Activity.
In the data that follows, find the line with "Inductive outbox_step : OutboxMessage"; transcribe it, every later line up to the one with "m = mkOutbox", and that line as well, exactly and with no others.

### Supplied data

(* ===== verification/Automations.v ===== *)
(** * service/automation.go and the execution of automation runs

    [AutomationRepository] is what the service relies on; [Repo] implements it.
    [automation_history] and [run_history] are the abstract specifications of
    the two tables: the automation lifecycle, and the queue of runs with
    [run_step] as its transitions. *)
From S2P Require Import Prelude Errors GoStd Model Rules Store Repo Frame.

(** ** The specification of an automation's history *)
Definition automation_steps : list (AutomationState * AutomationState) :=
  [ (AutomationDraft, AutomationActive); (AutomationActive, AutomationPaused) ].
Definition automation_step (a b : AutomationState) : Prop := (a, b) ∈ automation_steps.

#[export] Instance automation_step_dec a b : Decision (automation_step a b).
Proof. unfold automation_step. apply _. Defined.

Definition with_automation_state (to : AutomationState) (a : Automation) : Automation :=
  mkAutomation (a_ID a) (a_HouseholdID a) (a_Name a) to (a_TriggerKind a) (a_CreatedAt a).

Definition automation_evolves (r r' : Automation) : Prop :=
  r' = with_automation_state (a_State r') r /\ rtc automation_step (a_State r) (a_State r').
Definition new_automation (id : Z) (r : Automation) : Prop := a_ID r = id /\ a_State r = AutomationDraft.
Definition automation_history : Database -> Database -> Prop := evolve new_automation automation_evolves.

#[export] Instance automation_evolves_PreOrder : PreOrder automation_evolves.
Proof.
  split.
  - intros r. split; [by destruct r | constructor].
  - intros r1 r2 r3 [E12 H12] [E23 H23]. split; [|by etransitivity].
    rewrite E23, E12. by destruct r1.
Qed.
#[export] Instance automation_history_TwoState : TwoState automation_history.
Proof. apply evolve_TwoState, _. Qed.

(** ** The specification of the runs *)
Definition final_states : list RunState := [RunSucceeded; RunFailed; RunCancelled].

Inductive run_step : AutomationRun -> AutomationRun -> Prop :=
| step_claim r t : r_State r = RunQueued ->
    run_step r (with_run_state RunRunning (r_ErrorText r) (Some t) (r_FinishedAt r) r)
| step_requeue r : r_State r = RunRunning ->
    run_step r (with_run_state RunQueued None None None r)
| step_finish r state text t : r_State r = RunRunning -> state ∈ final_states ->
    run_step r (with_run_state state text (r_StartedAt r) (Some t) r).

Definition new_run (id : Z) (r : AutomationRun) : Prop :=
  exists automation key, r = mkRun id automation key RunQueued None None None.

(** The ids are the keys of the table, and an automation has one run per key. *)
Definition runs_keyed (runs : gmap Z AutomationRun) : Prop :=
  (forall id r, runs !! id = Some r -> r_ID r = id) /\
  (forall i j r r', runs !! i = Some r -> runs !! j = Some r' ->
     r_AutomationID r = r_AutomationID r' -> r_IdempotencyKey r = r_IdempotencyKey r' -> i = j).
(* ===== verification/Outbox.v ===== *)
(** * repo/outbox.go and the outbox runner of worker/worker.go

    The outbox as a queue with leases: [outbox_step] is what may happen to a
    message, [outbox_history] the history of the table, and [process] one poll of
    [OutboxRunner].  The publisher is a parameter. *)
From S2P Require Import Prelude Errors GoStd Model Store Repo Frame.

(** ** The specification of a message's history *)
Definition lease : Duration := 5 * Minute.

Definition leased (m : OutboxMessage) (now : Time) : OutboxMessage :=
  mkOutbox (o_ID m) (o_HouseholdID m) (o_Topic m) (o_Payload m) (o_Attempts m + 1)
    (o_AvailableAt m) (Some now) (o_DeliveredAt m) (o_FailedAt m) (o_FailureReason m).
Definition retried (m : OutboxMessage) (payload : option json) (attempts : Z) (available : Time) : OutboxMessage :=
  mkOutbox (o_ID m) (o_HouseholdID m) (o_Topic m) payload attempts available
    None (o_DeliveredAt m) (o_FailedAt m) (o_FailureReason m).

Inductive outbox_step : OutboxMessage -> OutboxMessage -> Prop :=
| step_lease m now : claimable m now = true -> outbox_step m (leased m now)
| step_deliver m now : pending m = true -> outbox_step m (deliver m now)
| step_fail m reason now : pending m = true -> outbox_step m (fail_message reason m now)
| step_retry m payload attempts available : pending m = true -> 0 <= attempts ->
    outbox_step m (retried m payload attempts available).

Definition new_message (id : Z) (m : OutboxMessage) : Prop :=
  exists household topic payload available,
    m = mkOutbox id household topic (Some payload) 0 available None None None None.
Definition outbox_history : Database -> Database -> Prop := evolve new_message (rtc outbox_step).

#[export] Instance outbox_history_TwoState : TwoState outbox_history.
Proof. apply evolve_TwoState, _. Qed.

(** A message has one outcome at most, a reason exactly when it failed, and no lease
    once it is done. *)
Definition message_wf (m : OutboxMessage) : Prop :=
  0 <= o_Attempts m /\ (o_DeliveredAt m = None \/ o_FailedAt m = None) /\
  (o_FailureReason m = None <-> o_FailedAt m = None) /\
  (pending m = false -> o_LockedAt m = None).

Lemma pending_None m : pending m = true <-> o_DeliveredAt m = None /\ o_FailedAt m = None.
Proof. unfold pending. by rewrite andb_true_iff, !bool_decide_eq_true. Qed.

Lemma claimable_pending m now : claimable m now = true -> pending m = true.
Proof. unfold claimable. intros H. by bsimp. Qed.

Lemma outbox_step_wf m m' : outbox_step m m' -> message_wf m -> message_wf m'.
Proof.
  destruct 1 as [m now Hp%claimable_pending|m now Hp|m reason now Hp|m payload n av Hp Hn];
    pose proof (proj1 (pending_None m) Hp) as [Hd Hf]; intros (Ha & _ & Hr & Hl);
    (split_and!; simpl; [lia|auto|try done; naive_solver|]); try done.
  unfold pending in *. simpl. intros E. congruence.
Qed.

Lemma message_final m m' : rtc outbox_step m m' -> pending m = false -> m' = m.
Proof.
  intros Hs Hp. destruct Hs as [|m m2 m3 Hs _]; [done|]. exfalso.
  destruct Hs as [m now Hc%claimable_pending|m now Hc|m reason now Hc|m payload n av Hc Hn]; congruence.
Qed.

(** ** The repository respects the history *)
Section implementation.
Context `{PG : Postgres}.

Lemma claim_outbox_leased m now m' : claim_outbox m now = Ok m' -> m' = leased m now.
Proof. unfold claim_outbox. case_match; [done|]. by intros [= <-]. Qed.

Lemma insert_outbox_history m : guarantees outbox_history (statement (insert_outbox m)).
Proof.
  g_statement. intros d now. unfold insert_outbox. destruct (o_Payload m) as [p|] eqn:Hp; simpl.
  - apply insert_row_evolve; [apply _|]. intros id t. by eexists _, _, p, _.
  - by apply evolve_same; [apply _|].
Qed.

######

Problem solution.
Inductive outbox_step : OutboxMessage -> OutboxMessage -> Prop :=
| step_lease m now : claimable m now = true -> outbox_step m (leased m now)
| step_deliver m now : pending m = true -> outbox_step m (deliver m now)
| step_fail m reason now : pending m = true -> outbox_step m (fail_message reason m now)
| step_retry m payload attempts available : pending m = true -> 0 <= attempts ->
    outbox_step m (retried m payload attempts available).

Definition new_message (id : Z) (m : OutboxMessage) : Prop :=
  exists household topic payload available,
    m = mkOutbox id household topic (Some payload) 0 available None None None None.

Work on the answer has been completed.